May 19, 2010

The Life of the Early Celtic Christians

©Cindy Thomson
It is important to look to the past with clear eyes not clouded with the romantic outlook so prevalent in modern society’s love affair with all things Celtic.

The early Celtic Christians had a harsh life, even those who did not choose it as the Skellig monks had. The world they lived in was wrought with wild animals, dangerous bogs that could swallow a traveler with one misstep, warfare and raids that could prove to be economically devastating if not deadly.

When these people spoke and wrote about hope and joy in their spiritual world, I listen. They do not exaggerate. They did not have time for idealistic nonsense. They faced hardships I might never know in my life, and they embraced a relationship with God that was not dependent on the institutional church, a concept that at first look might seem extraordinary to us today.

Edmund Burke, an 18th century Irishman, once said, “People will not look forward to posterity who never look backward to their ancestors.”
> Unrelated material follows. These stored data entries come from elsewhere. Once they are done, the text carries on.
(* ===== verification/Launch.v ===== *)
(** * Launch: the driver with a client that re-creates containers

    [runtimeConfig] and [hostConfig] are not exported: their only callers
    are in the package of [src/container/container.go], in the client that
    re-creates a container.  That client is not among the sources; the
    specification (4.1 and 6) says what it does with a candidate: it derives
    the override configuration, rewrites the links for re-submission, and
    creates and starts a fresh container from them.  This file holds the
    least client that does so, [launch_client], as an instance of
    [Ticker.Client]: [derive] runs the two methods and reads what they
    wrote, [launch] submits it.  The theorems are on the driver composed
    with this client: what is submitted for a candidate, what a candidate
    without image metadata does to the loop, whether a launched container is
    a candidate again, what one pass does with a list of containers that
    are separate in the sense of [Frame], and what the ticks that follow
    do: the objects the first tick leaves are a fixed point of the
    derivation, so every later tick submits the same again
    ([run_launches]).  That client lists, tick after tick, the objects its
    own passes wrote; the specification has the metadata fetched anew at
    every polling cycle, and [inspect_client] is the client with that: with
    it every tick does what the first did ([run_relaunches]). *)

From stdpp Require Import strings gmap relations.
From S2P Require Import Prelude GoStrings DockerTypes Util Container Frame Ticker TickerSteps.

Import ContainerConfig.
Local Open Scope go_scope.

(** ** The client *)

(** What is submitted to the runtime for one container: the name, the
    configuration to create it with and the host configuration to start it
    with, as they are in the objects at that moment. *)
Record Created : Type := mkCreated {
  createdName : string;
  createdConfig : ContainerConfig.t;
  createdHostConfig : HostConfig.t;
}.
What is remarkable about these early Celtic Christians, besides their devotion and self-sacrifice, is the way they lived out their faith, shared it with others, saw God in creation and in other people. Thomas Cahill, author of How the Irish Saved Civilization, and others like him, told the world that it was the Irish who spread their faith without bloodshed. They were so successful that that fact alone deems them worthy of study.

Like Burke said, we can learn how to move forward by first looking back. The lessons await, footsteps left by ancient Celts in manuscripts and in oral tales. How exactly did these people reach to the spiritual core of their own being in a way that so greatly affected others? That's a question I seek to answer, or at least explore, every time I write about them.